Drivers of Variation in the Optimal Spatial Structure of Collective Information Gatherers

TL;DR

This paper develops a mathematical model to determine the optimal spatial structure of collective information gatherers, revealing how resource levels and individual differences influence subgroup formation for efficient knowledge transfer.

Contribution

It introduces a novel optimization framework using topological representations to analyze how collective spatial structures vary with resource constraints and individual abilities.

Findings

Resource abundance influences optimal subgroup sizes.

Heterogeneity in abilities favors smaller subgroups for sharing.

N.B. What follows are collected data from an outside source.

Lemma index_sorted m : StronglySorted ordered_by (index m).
Proof using IndexLaws0. apply StronglySorted_merge_sort; [exact ordered_trans | exact ordered_total]. Qed.

Lemma index_elements m : index m ≡ₚ map_to_list m.
Proof using. apply merge_sort_Permutation. Qed.

Lemma index_ids m : NoDup (map fst (index m)).
Proof using. assert (P : map fst (index m) ≡ₚ map fst (map_to_list m)) by (rewrite index_elements; reflexivity). rewrite P. apply NoDup_fst_map_to_list. Qed.

Lemma index_lookup m id r : (id, r) ∈ index m <-> m !! id = Some r.
Proof using. rewrite index_elements. apply elem_of_map_to_list. Qed.

Variables (s c t : Z).

Lemma in_table_place r : in_table r s c t = true <-> place s c t r = Eq.
Proof using.
  unfold in_table, place. rewrite composite_eq by reflexivity. cbn. rewrite !andb_true_iff, !Z.eqb_eq.
  split; [intros [[-> ->] ->]; reflexivity | intros [= -> -> ->]; auto].
Qed.

(** The tuples of the helpers begin with the table. *)
Lemma composite_place r tail : composite (index_key ix r) (table_parts s c t ++ tail) =
  match place s c t r with Eq => composite (index_rest r) tail | o => o end.
Proof using.
  rewrite index_shape. unfold place. cbn.
  destruct (rec_scope r ?= s), (rec_code r ?= c), (rec_table r ?= t); reflexivity.
Qed.

Lemma place_below x y : ordered_by x y ->
  (place s c t y.2 = Lt -> place s c t x.2 = Lt) /\ (place s c t y.2 <> Gt -> place s c t x.2 <> Gt).
Proof using IndexLaws0.
  intros O. pose proof (composite_below _ _ (table_parts s c t ++ []) (index_length x.2 y.2) O) as B.
  rewrite !composite_place in B.
  assert (E : forall l, composite l [] = Eq) by (intros []; reflexivity). rewrite !E in B.
  destruct (place s c t x.2), (place s c t y.2); exact B.
Qed.

(** The records of the table, in the order of the index. *)
Definition table_rows m : list (Z * R) := List.filter (fun x => in_table x.2 s c t) (index m).

Lemma index_split m : exists before after, index m = before ++ table_rows m ++ after /\
  Forall (fun x => place s c t x.2 = Lt) before /\ Forall (fun x => place s c t x.2 = Gt) after.
Proof using IndexLaws0.
  set (lt x := match place s c t x.2 with Lt => true | _ => false end).
  set (le x := match place s c t x.2 with Gt => false | _ => true end).
  assert (L : index m = List.filter lt (index m) ++ List.filter (fun x => negb (lt x)) (index m)).
  { apply (sorted_split ordered_by); [apply index_sorted |]. intros x y O. apply place_below in O as [O _]. unfold lt.
    destruct (place s c t y.2); try discriminate. rewrite O by reflexivity. reflexivity. }
  assert (G : List.filter (fun x => negb (lt x)) (index m) = table_rows m ++ List.filter (fun x => negb (le x)) (List.filter (fun x => negb (lt x)) (index m))).
  { rewrite (sorted_split ordered_by le (List.filter (fun x => negb (lt x)) (index m))) at 1.
    - f_equal. unfold table_rows. rewrite filter_both. apply filter_ext. intros x. unfold lt, le.
      pose proof (in_table_place x.2) as P. destruct (place s c t x.2), (in_table x.2 s c t); cbn; try reflexivity; intuition discriminate.
    - apply (StronglySorted_app_1_r _ (List.filter lt (index m))). rewrite <- L. apply index_sorted.
    - intros x y O. apply place_below in O as [_ O]. unfold le. destruct (place s c t y.2), (place s c t x.2); try reflexivity; try discriminate;
        exfalso; apply O; congruence. }
  rewrite G in L. eexists _, _. split; [exact L |]. split.
  - eapply Forall_impl; [apply filter_Forall |]. intros x. unfold lt. destruct (place s c t x.2); congruence.
  - eapply Forall_impl; [apply filter_Forall |]. intros x. unfold le. destruct (place s c t x.2); cbn; congruence.
Qed.

Lemma table_rows_in m : Forall (fun x => in_table x.2 s c t = true) (table_rows m).
Proof using. apply filter_Forall. Qed.

Lemma table_rows_sorted m : StronglySorted ordered_by (table_rows m).
Proof using IndexLaws0.
  destruct (index_split m) as (b & a & E & _). pose proof (index_sorted m) as S. rewrite E in S.
  eapply StronglySorted_app_1_l, StronglySorted_app_1_r, S.
Qed.
End Ordered.

(** ** Reading *)

Lemma find_id_unique {R} (p : R -> bool) (m : gmap Z R) id r :
  m !! id = Some r -> p r = true -> (forall j r', m !! j = Some r' -> p r' = true -> j = id) -> find_id p m = Some id.
Proof.
  intros L P U. destruct (find_id p m) as [j |] eqn:F.
  - destruct (find_id_Some _ _ _ F) as (r' & L' & P'). f_equal. exact (U j r' L' P').
  - rewrite (find_id_None _ _ _ _ F L) in P. discriminate.
Qed.

Lemma find_id_absent {R} (p : R -> bool) (m : gmap Z R) : (forall j r', m !! j = Some r' -> p r' = false) -> find_id p m = None.
Proof.
  intros N. destruct (find_id p m) as [j |] eqn:F; [| reflexivity]. destruct (find_id_Some _ _ _ F) as (r' & L' & P').
  rewrite (N _ _ L') in P'. discriminate.
Qed.

Section Find.
Context {R K : Type} `{RecordLaws R K}.
Implicit Types (db : database).

Definition is_key (s c t : Z) (k : K) (r : R) : bool :=
  match composite (by_primary r) (find_tuple s c t k) with Eq => true | _ => false end.

Lemma is_key_spec s c t k r : is_key s c t k r = true <-> rec_id r = (s, c, t, canon k).
Proof using. unfold is_key, rec_id. rewrite <- find_spec. destruct (composite _ _); split; congruence. Qed.

Lemma same_record_id db i j r r' : valid db -> table R db !! i = Some r -> table R db !! j = Some r' -> rec_id r = rec_id r' -> i = j.
Proof using.
  intros V Li Lj E. destruct (decide (i = j)) as [-> | N]; [reflexivity |].
  pose proof (table_unique db i j r r' V Li Lj N) as C. apply clash_spec in E. congruence.
Qed.
Lemma contents_delete db db' id r : valid db -> changed R db (delete id (table R db)) db' -> table R db !! id = Some r ->
  contents db' = delete (rec_id r) (contents db).
Proof.
  intros V C L. pose proof (changed_valid _ _ _ _ C) as V'. pose proof (changed_table _ _ _ _ C) as T.
  apply map_eq. intros key. apply option_eq. intros v. rewrite lookup_delete_Some, !contents_lookup by assumption. rewrite T. split.
  - intros (j & r' & Lj & E & Ev). apply lookup_delete_Some in Lj as [N Lj]. split; [| eauto].
    intros Q. apply N. apply (same_record_id db id j r r' V L Lj). rewrite Q, E. reflexivity.
  - intros (Q & j & r' & Lj & E & Ev). exists j, r'. split; [| auto]. rewrite lookup_delete_ne; [exact Lj |]. intros <-. congruence.
Qed.

(** Where find_record leads. *)
Lemma find_record_runs {A} s c t k (f : option Z -> M world A) w : valid (w_db w) ->
  (exists id r, table R (w_db w) !! id = Some r /\ rec_id r = (s, c, t, canon k) /\
     contents (w_db w) !! (s, c, t, canon k) = Some (rec_value r) /\ (on_db (find_record (find_tuple s c t k)) ≫= f) w = f (Some id) w) \/
  (contents (w_db w) !! (s, c, t, canon k) = None /\ (on_db (find_record (find_tuple s c t k)) ≫= f) w = f None w).
Proof.
  intros V. assert (Run : forall o, find_id (is_key s c t k) (table R (w_db w)) = o -> (on_db (find_record (find_tuple s c t k)) ≫= f) w = f o w).
  { intros o <-. destruct w. reflexivity. }
  destruct (contents (w_db w) !! (s, c, t, canon k)) as [v |] eqn:E; [left | right].
  - apply contents_lookup in E as (id & r & L & E & <-); [| exact V]. exists id, r. repeat split; try assumption.
    apply Run, (find_present _ _ r); assumption.
  - split; [reflexivity |]. apply Run, find_absent. apply contents_absent; assumption.
Qed.

Lemma deref_runs {A} id r (f : R -> M world A) w : table R (w_db w) !! id = Some r -> (on_db (deref id) ≫= f) w = f r w.
Proof. intros L. destruct w as [db k]. unfold on_db, deref, gets, mbind, M_bind. cbn in *. rewrite L. reflexivity. Qed.

(** A record with a key of its own is created. *)
Lemma create_free (r : R) (a : Z) w : valid (w_db w) -> contents (w_db w) !! rec_id r = None ->
  exists w', (on_db (db_create (fun _ => r)) ;; mret a) w = Ret w' a /\ becomes w w' (<[rec_id r := rec_value r]> (contents (w_db w))).
Proof.
  intros V F. pose proof (proj1 (contents_absent _ _ V) F) as N. destruct w as [db k]. cbn in *.
  destruct (slot_index (R := R) db V) as (ix & E & Er). pose proof (valid_good _ V _ _ E) as G.
  pose proof (db_create_spec (fun _ => r) db V) as Sp. unfold ends in Sp. unfold on_db, mbind, M_bind. cbn.
  remember (db_create (fun _ => r) db) as o eqn:O. destruct o as [db' id | db' e |]; [| exfalso | contradiction].
  - destruct Sp as (Fr & _ & C). exists (World db' k). split; [reflexivity |]. split; [apply C | cbn | apply C | reflexivity].
    eapply contents_insert; [exact V | exact C |]. intros r0 L. rewrite Fr in L. discriminate.
  - unfold db_create, on_index in O. rewrite E, emplace_runs in O by (apply good_fresh, G).
    assert (P : placeable (indices ix) (next_id ix) (inj r) = true).
    { apply placeable_spec. intros j x Lx Nx. rewrite <- Er in Lx. assert (Ty := valid_typed _ V _ _ _ Lx). apply slot_prj in Ty as [r' P].
      apply inj_prj in P as ->. apply table_lookup in Lx. apply not_true_is_false. intros X. apply clash_spec in X.
      exact (N j r' Lx (eq_sym X)). }
    rewrite P in O. discriminate.
Qed.

(** A record is given a value. *)
Lemma set_runs id r f v (a : Z) w : valid (w_db w) -> table R (w_db w) !! id = Some r -> f r = set_value v r ->
  exists w', (on_db (db_modify id (update f)) ;; mret a) w = Ret w' a /\ becomes w w' (<[rec_id r := v]> (contents (w_db w))).
Proof.
  intros V L Ef. destruct (set_value_spec v r) as (Ek & Ev & Sk). rewrite <- Ef in Ek, Ev, Sk.
  assert (Id : rec_id (f r) = rec_id r) by (unfold rec_id; congruence).
  destruct w as [db k]. cbn in *. pose proof (db_modify_spec id r (update f) db V L Sk) as Sp. unfold ends in Sp.
  unfold on_db, mbind, M_bind. cbn. destruct (db_modify id (update f) db) as [db' [] | db' e |]; [| destruct Sp as (? & D & _); discriminate D | contradiction].
  destruct Sp as (r' & [= <-] & C). exists (World db' k). split; [reflexivity |]. split; [apply C | cbn | apply C | reflexivity].
  rewrite <- Id, <- Ev. eapply contents_insert; [exact V | exact C |]. congruence.
Qed.
(* ===== verification/Contracts.v ===== *)
(** The handlers that put contracts into accounts: xmax_system_addcontract,
    xmax_system_setjscode and xmax_system_setcode
    (blockchain/native_contract/xmax_contract.cpp) with
    account_object::set_contract (blockchain/chain/objects/account_object.cpp).

    Running the code is left to the machines: [jsvm_init] and [vm_init] are
    what init does in a context of its own, whose notifications, messages and
    marks are dropped.  [depth] is how deep the stack lets a recursion over the
    types of an abi go; one that goes deeper overflows it.  A message whose
    data end early throws an exception of fc; its text here is that of Raw. *)

From Stdlib Require Import ZArith Lia Bool String List.
From stdpp Require Import base decidable gmap list.
From S2P Require Import Prelude ChainUtils Block Effects Raw Abi UndoIndex Objects Tables Context SystemContract.
Import ListNotations.
Local Open Scope string_scope.
Local Open Scope list_scope.
Local Open Scope Z_scope.

(** ** Messages (foundation/basetypes/include/gentypes.hpp) *)

Record addcontract := AddContract { ac_creator : Z; ac_name : Z; ac_code : list Z; ac_abi : abi }.
Record setcode := SetCode { sc_account : Z; sc_vm_type : Z; sc_vm_version : Z; sc_code : list Z; sc_abi : abi }.

Section Contracts.
Context `{AbiSizes} (sha256_hash : list Z -> sha256) (depth : nat) (jsvm_init vm_init : call -> M world unit).

Definition raw_addcontract : codec addcontract :=
  raw_object (fun m => (ac_creator m, (ac_name m, (ac_code m, ac_abi m)))) (fun '(c, (n, (b, d))) => Some (AddContract c n b d))
    (raw_pair raw_name (raw_pair raw_name (raw_pair raw_bytes raw_abi))).
Definition raw_setcode : codec setcode :=
  raw_object (fun m => (sc_account m, (sc_vm_type m, (sc_vm_version m, (sc_code m, sc_abi m)))))
    (fun '(a, (t, (v, (b, d)))) => Some (SetCode a t v b d))
    (raw_pair raw_name (raw_pair (uint 1) (raw_pair (uint 1) (raw_pair raw_bytes raw_abi)))).

(** message_xmax::as; what the message has left is not looked at. *)
Definition message_as {T} (cx : call) (c : codec T) : M world T := fun w =>
  match unpack c (msg_data (call_msg cx)) with
  | Ret _ x => Ret w x
  | Exc _ e => Exc w e
  | Undef => Undef
  end.

(** abi_serializer(code_abi).validate() *)
Definition validate_abi (d : abi) : M world unit := fun w =>
  match (set_abi depth d ;; validate depth) empty_serializer with
  | Ret _ _ => Ret w tt
  | Exc _ e => Exc w e
  | Undef => Undef
  end.

Definition set_contract (code : list Z) (d : abi) : M account_object unit :=
  update (fun a => Account (acc_name a) (acc_type a) (creation_date a)
                     (Some (AccountContract (sha256_hash code) code (pack raw_abi d)))).

(** A context on the stack, for the time of [m]. *)
Definition in_init_context (cx : call) (code init_depth : Z) (m : call -> M world unit) : M world unit := fun w =>
  let init_cx := Call (call_trx cx) (call_msg cx) init_depth (current_time cx) (building_time cx) in
  match m init_cx (World (w_db w) (new_context init_cx code)) with
  | Ret w' _ => Ret (World (w_db w') (w_ctx w)) tt
  | Exc w' e => Exc (World (w_db w') (w_ctx w)) e
  | Undef => Undef
  end.

Definition modify_contract (name : Z) (code : list Z) (d : abi) : M world unit :=
  contract ← on_db (db_get (fun a => acc_name a =? name));
  on_db (db_modify contract (set_contract code d)).

Definition xmax_system_addcontract (cx : call) : M world unit :=
  msgdata ← message_as cx raw_addcontract;
  let contract_name := ac_name msgdata in
  require_authorization cx (ac_creator msgdata) ;;
  xmax_new_account contract_name (current_time cx) acc_contract ;;
  validate_abi (ac_abi msgdata) ;;
  modify_contract contract_name (ac_code msgdata) (ac_abi msgdata) ;;
  in_init_context cx contract_name 0 jsvm_init.

Definition xmax_system_setjscode (cx : call) : M world unit :=
  msg ← message_as cx raw_setcode;
  require_authorization cx (sc_account msg) ;;
  require (sc_vm_type msg =? 0) "msg.vm_type == 0" ;;
  require (sc_vm_version msg =? 0) "msg.vm_version == 0" ;;
  validate_abi (sc_abi msg) ;;
  modify_contract (sc_account msg) (sc_code msg) (sc_abi msg) ;;
  in_init_context cx (sc_account msg) 0 jsvm_init.

(** The constructor with five arguments takes the code of the message. *)
Definition xmax_system_setcode (cx : call) : M world unit :=
  msg ← message_as cx raw_setcode;
  require_authorization cx (sc_account msg) ;;
  require (sc_vm_type msg =? 0) "msg.vm_type == 0" ;;
  require (sc_vm_version msg =? 0) "msg.vm_version == 0" ;;
  validate_abi (sc_abi msg) ;;
  modify_contract (sc_account msg) (sc_code msg) (sc_abi msg) ;;
  in_init_context cx (msg_code (call_msg cx)) 0 vm_init.
End Contracts.
(* ===== verification/Applying.v ===== *)
(** The life of a transaction in the chain (blockchain/chain/chain_xmax.cpp):
    the checks on arrival, the queue, its application to the block being
    built, and the selection of the transactions of a block.

    A run that returns [None] instead of a response was out of fuel in the
    execution of the messages.  The state is the database with the block
    being built; the head block's time, the skip flags and the id of the chain
    do not change meanwhile. *)

From Stdlib Require Import ZArith Lia Bool String List.
From stdpp Require Import base decidable gmap list.
From S2P Require Import Prelude ChainUtils Block BlockPack Effects UndoIndex Objects Tables Context Authority Voting SystemContract.
From S2P Require Import NativeApi Transaction.
Import ListNotations.
Local Open Scope Z_scope.

Local Abbreviation database := (list (generic_index row)).

(** The counters of build_status, and the pending block. *)
Record applying := Applying {
  a_db : database;
  a_pack : block_pack;
  message_receipts : list message_receipt;
  status_trx_counter : Z;
  status_msg_counter : Z }.

Record transaction_response := Response {
  receipt : option (Z * result_code);
  responses : list message_response;
  error : option string }.

Definition make_response (error : option string) : transaction_response := Response None [] error.

Definition set_a_db (db : database) (s : applying) : applying :=
  Applying db (a_pack s) (message_receipts s) (status_trx_counter s) (status_msg_counter s).
Definition set_a_pack (p : block_pack) (s : applying) : applying :=
  Applying (a_db s) p (message_receipts s) (status_trx_counter s) (status_msg_counter s).

(** A program on the database. *)
Definition on_chain {A} (m : M database A) : M applying A := fun s =>
  match m (a_db s) with
  | Ret db a => Ret (set_a_db db s) a
  | Exc db e => Exc (set_a_db db s) e
  | Undef => Undef
  end.

(** ** The checks on arrival: check_trx *)

(** std::set_intersection *)
Fixpoint set_intersection (a : list Z) : list Z -> list Z :=
  match a with
  | [] => fun _ => []
  | x :: a' =>
      fix inner (b : list Z) {struct b} : list Z :=
        match b with
        | [] => []
        | y :: b' =>
            if x <? y then set_intersection a' (y :: b')
            else if y <? x then inner b'
            else x :: set_intersection a' b'
        end
  end.

Definition max_trx_lifetime : Z := 600.
Definition skip_transaction_dupe_check : Z := Z.shiftl 1 2.
Definition skip_tapos_check : Z := Z.shiftl 1 6.

Section Checks.
Context `{Crypto} (skip_flags : Z) (head_block_time : Z).

Definition should_check_for_duplicate_transactions : bool := Z.land skip_flags skip_transaction_dupe_check =? 0.
Definition should_check_tapos : bool := Z.land skip_flags skip_tapos_check =? 0.

Definition validate_uniqueness (t : signed_transaction) : M database unit :=
  if negb should_check_for_duplicate_transactions then mret tt
  else
    transaction ← db_find (fun r => bool_decide (rec_trx_id r = trx_id t));
    require (negb (is_found transaction)) "Transaction is not unique".

Definition validate_tapos (t : transaction) : M database unit :=
  if negb should_check_tapos then mret tt
  else
    tapos ← db_get_at block_summary_object (u16 (ref_block_num t));
    tapos_block_summary ← deref tapos;
    require (transaction_verify_reference_block t (sum_block_id tapos_block_summary))
      "Transaction's reference block did not match. Is this transaction from a different fork?".

Definition require_account (name : Z) : M database unit :=
  account ← db_find (fun a => acc_name a =? name);
  require (is_found account) "Account not found".

Definition validate_referenced_accounts (t : transaction) : M database unit :=
  for_each (scope t) require_account ;;
  for_each (messages t) (fun msg =>
    require_account (msg_code msg) ;;
    for_each (authorization msg) (fun auth => require_account (account auth))).

(** Microseconds, in signed 64-bit arithmetic. *)
Definition validate_expiration (t : transaction) : M database unit :=
  limit ← int64 (head_block_time + max_trx_lifetime * 1000000);
  require (expiration t <=? limit) "Transaction expiration is too far in the future" ;;
  require (head_block_time <=? expiration t) "Transaction is expired".

Definition validate_scope (t : transaction) : M database unit :=
  require (0 <? Z.of_nat (length (scope t)) + Z.of_nat (length (read_scope t))) "No scope specified by transaction" ;;
  require (strictly_sorted (scope t)) "Scopes must be sorted and unique" ;;
  require (strictly_sorted (read_scope t)) "Scopes must be sorted and unique" ;;
  require (match set_intersection (scope t) (read_scope t) with [] => true | _ => false end)
    "a transaction may not redeclare scope in read_scope".

Definition check_trx (request : transaction_request) : M database bool :=
  let t := signed_trx request in
  catch_all
    (require (0 <? Z.of_nat (length (messages (trx t)))) "A transaction must have at least one message" ;;
     validate_scope (trx t) ;;
     validate_expiration (trx t) ;;
     validate_tapos (trx t) ;;
     validate_referenced_accounts (trx t) ;;
     validate_uniqueness t ;;
     mret true)
    (mret false).

(** ** Application *)

Definition record_transaction (t : signed_transaction) : M database unit :=
  db_create (fun _ => TrxRecord (trx_id t) (u32 (Z.quot (expiration (trx t)) 1000000))) ;; mret tt.

(** block.receipts.back() = r *)
Definition set_last_receipt (r : transaction_receipt) (b : signed_block) : signed_block :=
  SignedBlock b (set_back (receipts b) r).

(** block.receipts.push_back(r) *)
Definition push_receipt (r : transaction_receipt) (b : signed_block) : signed_block := SignedBlock b (receipts b ++ [r]).

(** A change of the block a pack points to. *)
Definition on_block (f : signed_block -> signed_block) : M applying unit := fun s =>
  match block (a_pack s) with
  | None => Undef
  | Some b =>
      let '(Pack a1 a2 a3 a4 a5 a6 a7 a8 a9 a10 a11 a12 a13 a14 a15 a16 a17 a18 _ a20) := a_pack s in
      Ret (set_a_pack (Pack a1 a2 a3 a4 a5 a6 a7 a8 a9 a10 a11 a12 a13 a14 a15 a16 a17 a18 (Some (f b)) a20) s) tt
  end.

(** A new receipt's number is what the memory holds, [raw_idx]; its result
    starts as the first of the enumeration. *)
Definition apply_transaction_receipt (raw_idx : Z) (t : signed_transaction) : M applying (Z * result_code) :=
  on_block (push_receipt (Receipt raw_idx applied (by_package (set_trx t)))) ;;
  obj ← on_chain (db_get_at global_trx_status_object 0);
  on_chain (db_modify obj (update (fun mrs => TrxStatus (u64 (trx_counter mrs + 1))))) ;;
  mrs ← on_chain (deref obj);
  on_block (set_last_receipt (Receipt (trx_counter mrs) applied (by_package (set_trx t)))) ;;
  mret (trx_counter mrs, applied).

(** pack->transactions.push_back(request) *)
Definition push_request (request : transaction_request) (p : block_pack) : block_pack :=
  let '(Pack a1 a2 a3 a4 a5 a6 a7 a8 a9 a10 a11 a12 a13 a14 a15 a16 a17 a18 a19 a20) := p in
  Pack a1 a2 a3 a4 a5 a6 a7 a8 a9 a10 a11 a12 a13 a14 a15 a16 a17 a18 a19 (a20 ++ [request]).

(** The session of a transaction_context_xmax: squash() at the end of [body],
    the destructor after an exception. *)
Definition in_trx {A} (body : M applying A) : M applying A := fun s =>
  let '(db, session) := db_start_undo_session true (a_db s) in
  match body (set_a_db db s) with
  | Ret s a => on_chain (session ← leave_squash session; db_session_undo session ;; mret a) s
  | Exc s e => match db_session_undo session (a_db s) with Ret db _ => Exc (set_a_db db s) e | _ => Undef end
  | Undef => Undef
  end.

(** try { m } catch (const fc::exception& e) { return make_response(e); } *)
Definition catch_fc {S A} (m : M S A) (h : string -> M S A) : M S A := fun s =>
  match m s with
  | Exc s e => if fc_exception e then h e s else Exc s e
  | o => o
  end.

Section Apply.
Context `{AuthCodec} (hs : handlers) (hash_message : message -> sha256) (js_apply : Z -> call -> M world Z) (to_share : Z -> Z).
Context (chain_id : sha256) (raw_idx : Z) (fuel : nat).

(** Impl.exec(); what is left of the context afterwards. *)
Definition exec_transaction (t : signed_transaction) : M applying (option trx_context) := fun s =>
  let now := head_block_time in
  let building := to_time_point (timestamp (new_header (a_pack s))) in
  match exec hs hash_message (trx t) (trx_id t) now building js_apply fuel (TrxContext (a_db s) 0 [] []) with
  | Ret x ok => Ret (set_a_db (x_db x) s) (if (ok : bool) then Some x else None)
  | Exc x e => Exc (set_a_db (x_db x) s) e
  | Undef => Undef
  end.

(** The body of the transaction's session. *)
Definition apply_body (request : transaction_request) (check_auth : bool) : M applying (option (trx_context * transaction_response)) :=
  let t := signed_trx request in
  on_chain (check_gaspayer (trx t)) ;;
  (if check_auth then
     keys ← from_result (get_signature_keys t chain_id);
     on_chain (check_authorization (messages (trx t)) keys)
   else mret tt) ;;
  impl ← exec_transaction t;
  match impl with
  | None => mret None
  | Some impl =>
      s ← gets (fun s => s);
      on_chain (transfer_gas to_share (gas_payer (trx t)) (builder_name (bld_info (a_pack s))) (gas_used impl)) ;;
      on_chain (record_transaction t) ;;
      receipt ← apply_transaction_receipt raw_idx t;
      mret (Some (impl, Response (Some receipt) (message_responses impl) None))
  end.

Definition apply_transaction_impl (request : transaction_request) (check_auth : bool) : M applying (option transaction_response) :=
  catch_fc
    (applied ← in_trx (apply_body request check_auth);
     match applied with
     | None => mret None
     | Some (impl, response) =>
         update (fun s => Applying (a_db s) (push_request request (a_pack s)) (message_receipts s ++ msg_receipts impl)
                            (status_trx_counter s) (status_msg_counter s)) ;;
         s ← gets (fun s => s);
         trxs ← int32 (status_trx_counter s + 1);
         let msgs := s32 (u64 (status_msg_counter s + Z.of_nat (length (messages (trx (signed_trx request)))))) in
         update (fun s => Applying (a_db s) (a_pack s) (message_receipts s) trxs msgs) ;;
         mret (Some response)
     end)
    (fun e => mret (Some (make_response (Some e)))).

(** While a block is being built. *)
Definition apply_transaction (request : transaction_request) : M applying (option transaction_response) :=
  ok ← on_chain (check_trx request);
  if (ok : bool) then apply_transaction_impl request true else mret (Some (make_response None)).

(** The transactions of a block; [false] when one ran out of fuel. *)
Definition apply_transactions (l : list transaction_request) : M applying bool :=
  exec_all l (fun request =>
    response ← apply_transaction request;
    mret (match response with Some _ => true | None => false end)).
End Apply.
End Checks.

(** ** Selection *)

Definition block_max_message_count : Z := 500.

Definition messages_of (r : transaction_request) : Z := Z.of_nat (length (messages (trx (signed_trx r)))).

Section Selection.
(** std::priority_queue with the order of gas_sort: top() with pop(). *)
Context (pop : list transaction_request -> option (transaction_request * list transaction_request)).

(** The pool with its count, and the queue. *)
Record selection := Selection {
  selected_transaction_pool : list (option transaction_request);
  selected_transaction_count : Z;
  pending_transactions : list transaction_request }.

(** A turn of the loop takes one transaction from the queue. *)
Fixpoint select_loop (fuel : nat) (selected_message_count : Z) : M selection unit :=
  s ← gets (fun s => s);
  match pop (pending_transactions s), fuel with
  | None, _ => mret tt
  | Some _, O => undefined
  | Some (top, rest), S fuel =>
      if block_max_message_count <? selected_message_count + messages_of top then mret tt
      else
        let n := selected_transaction_count s in
        if Z.of_nat (length (selected_transaction_pool s)) <=? n then undefined
        else
          update (fun s => Selection (<[Z.to_nat n := Some top]> (selected_transaction_pool s)) (u32 (n + 1)) rest) ;;
          select_loop fuel (u32 (selected_message_count + messages_of top))
  end.

Definition select_transactions_by_gas : M selection unit :=
  update (fun s => Selection (selected_transaction_pool s) 0 (pending_transactions s)) ;;
  s ← gets (fun s => s);
  select_loop (length (pending_transactions s)) 0.
End Selection.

Model applies to ecology and bio-inspired system design.

Abstract

Collective systems that self-organise to maximise the group's ability to collect and distribute information can be successful in environments with high spatial and temporal variation. Such organisations are abundant in nature, as sharing information is a key benefit of many biological collective systems, and have been influential in the design of many artificial collectives such as swarm robotics. Understanding how these systems may be spatially distributed to optimise their collective potential is therefore of importance in both ecology and in collective systems design. Here, we develop a mathematical model which uses an optimisation framework to determine the higher-order spatial structure of a collective that optimises group-level knowledge transfer. The domain of the objective function is a set of weighted simplicial sets, which can fully represent the spatial structure from a topological perspective. By varying the parameters within the objective function and the constraints, we determine how the optimal spatial structure may vary when individuals differ in their information gathering ability and how this variation differs in the context of resource constraints. Our key findings are that the amount of resources in the environment can lead to specific subgroup sizes being optimal for the group as a whole when individuals are homogeneous in their information gathering abilities. Further, when there is variation in information gathering abilities, our model implies that the sharing of space between smaller subgroups of the population, rather than the whole population, is optimal for collective knowledge sharing. Our results have applications across diverse contexts from behavioural ecology to bio-inspired collective systems design.